I was thinking this might be a good way to mark my hives and frames to be able to track them if they should go for a ride I did not set up. 

Here is one link to them.
http://www.datadotusa.com/technology.htm


----------



## dave w in virginia (Dec 28, 2016)

Hoot Owl Lane Bees said:


> I just bought a new Dodge Journey and it is marked with Data Dot on all parts that can be resold buy a chop shop.
> It can only be removed buy grinding it off and cant be seen as it goes on clear.
> It is read with a microscope.
> The data dot's each have a number on them.
> ...


That looks good. Any idea about the price?


----------



## Hoot Owl Lane Bees (Feb 24, 2012)

On this link around $200.
http://www.datadotdna.com/au/shop/


----------



## Gumpy (Mar 30, 2016)

I think regular mouth canning lids for mason canning jars (the small opening) with the sharpie marker such as JConnolly linked above would work well for tags. Drill a small hole or two to pin or screw them to the hive. I have not tried this yet but maybe will this spring. I've been considering the livestock tags for awhile and was planning on getting some of those this spring.


----------



## Ian (Jan 16, 2003)

I bought these for 30 cents each. Made of vinyl, I change codes with pins.

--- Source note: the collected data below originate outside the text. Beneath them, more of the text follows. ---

(** * old-photo-restore: the restoration pipeline of [src/App.tsx] and
      [src/services/gemini.ts], embedded and verified.

    The development follows the two source files.  [Js] collects the few
    pieces of JavaScript semantics the code relies on (truthiness of optional
    strings, [String.prototype.includes], template literals, thrown values,
    promises seen through the moment at which they settle).  [Gemini] embeds
    [restoreImage]; [App] embeds the React component's state and its
    handlers ([onDrop], [processPhoto], [processAll], [removePhoto],
    [updateAdjustment]).  The theorems come after the definitions. *)

From Stdlib Require Import String Ascii List Bool Arith ZArith Lia.
From Stdlib Require Import Decimal DecimalString DecimalZ.
Import ListNotations.
Open Scope string_scope.

(* ================================================================= *)
(** ** JavaScript values and control flow *)

Module Js.

(** A thrown value.  The handlers only ever read [err.message], which is
    absent on values that are not [Error]s (a [FileReader] error event). *)
Record Error := mkError { message : option string }.

(** [new Error(m)] *)
Definition newError (m : string) : Error := {| message := Some m |}.

(** How a block of code ends: with a value, or by throwing. *)
Inductive Completion (A : Type) : Type :=
| Return (a : A)
| Throw (e : Error).
Arguments Return {A} a.
Arguments Throw {A} e.

(** [try { body } catch (e) { handler(e) }] *)
Definition try_catch {A} (body : Completion A) (handler : Error -> Completion A)
  : Completion A :=
  match body with
  | Return a => Return a
  | Throw e => handler e
  end.

(** A promise, seen from the code that awaits it: it is already settled
    when it is handed over (an [async] function that threw before its first
    [await]), or it settles [ms] milliseconds after its creation, or it
    never does. *)
Inductive Promise (A : Type) : Type :=
| Settled (c : Completion A)
| SettlesAfter (ms : N) (c : Completion A)
| Never.
Arguments Settled {A} c.
Arguments SettlesAfter {A} ms c.
Arguments Never {A}.

(** Truthiness of an optional string: [undefined] and [""] are falsy. *)
Definition truthy (s : option string) : bool :=
  match s with
  | Some s => negb (s =? "")
  | None => false
  end.

(** [a || b] on optional strings. *)
Definition or_else (a b : option string) : option string :=
  if truthy a then a else b.

(** [s.includes(needle)].  Strings are UTF-8 byte sequences here; every
    needle of the source is ASCII, and an ASCII byte never occurs inside a
    multi-byte UTF-8 character, so the answer is that of the UTF-16 search. *)
Fixpoint includes (s needle : string) : bool :=
  prefix needle s
  || match s with
     | EmptyString => false
     | String _ s' => includes s' needle
     end.

(** Whether a character occurs in a string, and whether the first or the
    last character of a needle does: what decides if the needle can lie
    across the seam of a concatenation. *)
Fixpoint occurs (c : ascii) (s : string) : bool :=
  match s with
  | EmptyString => false
  | String b s' => Ascii.eqb c b || occurs c s'
  end.

Definition headOccurs (needle s : string) : bool :=
  match needle with
  | EmptyString => false
  | String c _ => occurs c s
  end.

Fixpoint lastOccurs (needle s : string) : bool :=
  match needle with
  | EmptyString => false
  | String c EmptyString => occurs c s
  | String _ needle' => lastOccurs needle' s
  end.

(** [err.message?.includes(needle)] used as a condition. *)
Definition message_includes (e : Error) (needle : string) : bool :=
  match message e with
  | Some m => includes m needle
  | None => false
  end.

(** [${x}] inside a template literal. *)
Definition interpolate (x : option string) : string :=
  match x with
  | Some s => s
  | None => "undefined"
  end.

(** [s.substring(n)] *)
Definition substring_from (n : nat) (s : string) : string :=
  substring n (String.length s - n) s.

(** [s.split(',')[1]]: the text between the first and the second comma. *)
Fixpoint after_comma (s : string) : option string :=
  match s with
  | EmptyString => None
  | String c s' => if Ascii.eqb c "," then Some s' else after_comma s'
  end.

Fixpoint until_comma (s : string) : string :=
  match s with
  | EmptyString => EmptyString
  | String c s' => if Ascii.eqb c "," then EmptyString else String c (until_comma s')
  end.

Definition split_comma_1 (s : string) : option string :=
  option_map until_comma (after_comma s).

End Js.

(* ================================================================= *)
(** ** [src/services/gemini.ts] *)

Module Gemini.
Import Js.

Inductive RestorationMode := standard | ultra.

(** The response of [ai.models.generateContent], as far as it is read. *)
Record Blob := { data : option string; mimeType : option string }.
Record Part := { inlineData : option Blob; text : option string }.
Record Content := { parts : option (list Part) }.
Record Candidate := { finishReason : option string; content : option Content }.
Record GenerateContentResponse := { candidates : option (list Candidate) }.

(** The request, as far as it depends on the arguments. *)
Record GenerateContentRequest := {
  model : string;
  reqData : string;
  reqMimeType : string;
  imageSize : option string
}.

(** [process.env] *)
Record ProcessEnv := { API_KEY : option string; GEMINI_API_KEY : option string }.

(** The messages of the errors the function throws. *)
Definition msgNoApiKey : string :=
  "API Key not found. Please ensure GEMINI_API_KEY is set or select a key.".
Definition msgNoCandidate : string :=
  "Gemini 未返回任何候选结果。可能是由于安全过滤或请求被拒绝。".
Definition msgStopped (reason : option string) : string :=
  "生成已停止，原因: " ++ interpolate reason ++ "。请尝试上传其他照片。".
Definition msgNoParts : string :=
  "Gemini 返回的响应中没有内容部分 (parts)。".
Definition msgTextInstead (t : option string) : string :=
  "模型未返回图像，而是返回了文字说明: " ++ interpolate t.
Definition msgNoImage : string :=
  "Gemini 未返回有效的图像数据。".
Definition msgNetwork : string :=
  "网络连接失败，请检查您的网络设置或 API 密钥是否有效。".
Definition msgSafety : string :=
  "由于安全政策，该照片无法处理。请尝试上传其他照片。".

(** [`data:${mimeType};base64,${data}`] *)
Definition dataUrl (b : Blob) : string :=
  "data:" ++ interpolate (mimeType b) ++ ";base64," ++ interpolate (data b).

Definition modelOf (mode : RestorationMode) : string :=
  match mode with
  | ultra => "gemini-3-pro-image-preview"
  | standard => "gemini-2.5-flash-image"
  end.

Definition imageSizeOf (mode : RestorationMode) : option string :=
  match mode with
  | ultra => Some "2K"
  | standard => None
  end.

I think there are generic types found at
Www.beemaid.com for maybe 50 cents a piece


----------



## ahwolle (Sep 20, 2016)

Harbor Freight letter stamp kit - $15. Old soda cans, pie pans, et al, cut with free scissors from Harbor Freight. If you're really cheap, forgo stamps, and bear down using a pen to indent the metal. Ink may fade but impression won't.


----------



## JConnolly (Feb 21, 2015)

Gumpy said:


> I think regular mouth canning lids for mason canning jars (the small opening) with the sharpie marker such as JConnolly linked above would work well for tags. Drill a small hole or two to pin or screw them to the hive. I have not tried this yet but maybe will this spring. I've been considering the livestock tags for awhile and was planning on getting some of those this spring.


Just to clarify, that's an oil paint stick, not a regular marker. So it holds up to the weather and UV sunlight. I've been using them for several years now and so far it's the easiest. I just write my lettering right on the hive body in paint.


----------



## GSkip (Dec 28, 2014)

Black wide tip "Sharpe", been there three years and still readable.


----------



## PAHunter62 (Jan 26, 2011)

I'm going to try these weather proof name tag holders and shrink printed beetight hive labels to fit. Found a hundred pack of these on eBay for 9.00 delivered. Should be able to scan through the holder.

https://www.amazon.com/HOSL-Waterproof-Plastic-Vertical-Holders/dp/B014KM4JO6

PAHunter62


----------



## kilocharlie (Dec 27, 2010)

www.novatool.com/Brandingirn-BeeHive.htm

www.lhbrandingirons.com/specialty-branders/

www.brandnew.net/estore/shopdisplayproducts.asp?id=7&cat=Beekeepers+Beehive+Branders

I also make a marked nail shank, which I insert into a hole drilled into the notch of a finger joint before assembling the box. If they are ever stolen and recovered, all I have to say is, "Officer, X-ray any of these boxes. If you find a nail shank marked like this one, they are my beehives."


----------



## couesbro (Feb 4, 2017)

Why not use copper trap tags?

http://www.minntrapprod.com/Engraved-Copper-Trap-Tags/productinfo/CT-50P/


----------



## odfrank (May 13, 2002)

orthoman said:


> Ear tags for cattle - as mentioned some come as different sizes and colors and, some come already numbered, just nail or screw them on the hive.



Tried those, don't hold up to the sun. Hives stands last longer than livestock and don't walk around like livestock does.


----------



## Gumpy (Mar 30, 2016)

I cut some SBB insert boards from pieces of corrugated plastic sign board which I purchased as blank sign boards from Menard's. Kind of expensive, but that's what I could find. Anyway, there was two strips left over. One was about 2 inches wide. The other about 3 inches wide. I cut the smaller strip into squares and used a permanent black marker to write the hive number on and then attached it with push pins through two opposite corners. Cheap. Easy. Long lasting (I think).


----------



## nediver (May 26, 2013)

Livestock ear tags


----------